● Exercise details
Exactly as they appear below, repeat the lines from the one with "let '(r, self', th')" through the one with "(forall env g", and no others.

(Saved data entries)

··········

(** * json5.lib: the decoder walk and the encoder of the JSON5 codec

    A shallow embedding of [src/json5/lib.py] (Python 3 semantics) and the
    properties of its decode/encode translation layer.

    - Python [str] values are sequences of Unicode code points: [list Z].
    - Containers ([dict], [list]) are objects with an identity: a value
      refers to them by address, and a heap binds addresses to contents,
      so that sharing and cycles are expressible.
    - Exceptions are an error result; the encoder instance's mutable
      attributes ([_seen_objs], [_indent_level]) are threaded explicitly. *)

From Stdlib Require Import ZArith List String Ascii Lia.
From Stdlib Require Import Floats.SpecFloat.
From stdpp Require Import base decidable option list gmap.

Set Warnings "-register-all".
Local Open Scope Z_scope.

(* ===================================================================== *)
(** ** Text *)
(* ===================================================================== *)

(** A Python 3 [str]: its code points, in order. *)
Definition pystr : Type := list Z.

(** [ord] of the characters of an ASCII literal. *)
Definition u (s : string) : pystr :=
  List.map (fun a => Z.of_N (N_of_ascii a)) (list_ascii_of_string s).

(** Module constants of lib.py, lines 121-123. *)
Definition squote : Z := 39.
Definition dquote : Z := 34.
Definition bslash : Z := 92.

··········

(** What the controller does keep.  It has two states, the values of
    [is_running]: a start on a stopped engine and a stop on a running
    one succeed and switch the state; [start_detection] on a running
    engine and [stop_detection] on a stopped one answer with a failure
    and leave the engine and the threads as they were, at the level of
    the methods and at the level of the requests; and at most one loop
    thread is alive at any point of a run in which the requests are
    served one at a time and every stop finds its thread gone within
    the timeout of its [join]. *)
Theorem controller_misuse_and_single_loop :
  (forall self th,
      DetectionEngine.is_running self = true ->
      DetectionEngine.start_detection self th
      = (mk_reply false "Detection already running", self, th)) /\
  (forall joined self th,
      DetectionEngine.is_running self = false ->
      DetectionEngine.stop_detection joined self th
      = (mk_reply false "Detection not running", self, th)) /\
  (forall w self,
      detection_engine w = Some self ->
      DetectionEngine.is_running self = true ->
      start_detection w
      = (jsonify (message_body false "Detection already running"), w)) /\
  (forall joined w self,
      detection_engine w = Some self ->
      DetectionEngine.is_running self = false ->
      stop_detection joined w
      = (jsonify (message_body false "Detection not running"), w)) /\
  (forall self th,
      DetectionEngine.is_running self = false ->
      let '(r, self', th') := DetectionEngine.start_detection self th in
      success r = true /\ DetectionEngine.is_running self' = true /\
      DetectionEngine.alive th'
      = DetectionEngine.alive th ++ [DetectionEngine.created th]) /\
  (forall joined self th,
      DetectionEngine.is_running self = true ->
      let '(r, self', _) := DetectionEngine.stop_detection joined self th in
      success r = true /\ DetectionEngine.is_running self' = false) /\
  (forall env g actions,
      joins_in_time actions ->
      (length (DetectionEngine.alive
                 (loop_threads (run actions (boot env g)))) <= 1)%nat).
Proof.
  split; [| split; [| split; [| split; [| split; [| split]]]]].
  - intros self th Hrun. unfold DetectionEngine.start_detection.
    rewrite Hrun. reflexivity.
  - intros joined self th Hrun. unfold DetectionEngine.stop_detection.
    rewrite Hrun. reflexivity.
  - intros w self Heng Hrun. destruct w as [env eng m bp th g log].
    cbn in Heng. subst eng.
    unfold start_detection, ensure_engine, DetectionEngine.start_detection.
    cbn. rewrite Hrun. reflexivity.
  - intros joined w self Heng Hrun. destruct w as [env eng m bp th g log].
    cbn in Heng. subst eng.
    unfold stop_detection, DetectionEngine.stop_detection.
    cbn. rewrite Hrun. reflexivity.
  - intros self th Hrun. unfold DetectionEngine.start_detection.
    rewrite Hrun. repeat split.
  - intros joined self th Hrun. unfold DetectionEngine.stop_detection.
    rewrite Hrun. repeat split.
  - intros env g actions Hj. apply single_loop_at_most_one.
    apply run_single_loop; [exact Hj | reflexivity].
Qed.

··········

● Result of the exercise
      let '(r, self', th') := DetectionEngine.start_detection self th in
      success r = true /\ DetectionEngine.is_running self' = true /\
      DetectionEngine.alive th'
      = DetectionEngine.alive th ++ [DetectionEngine.created th]) /\
  (forall joined self th,
      DetectionEngine.is_running self = true ->
      let '(r, self', _) := DetectionEngine.stop_detection joined self th in
      success r = true /\ DetectionEngine.is_running self' = false) /\
  (forall env g actions,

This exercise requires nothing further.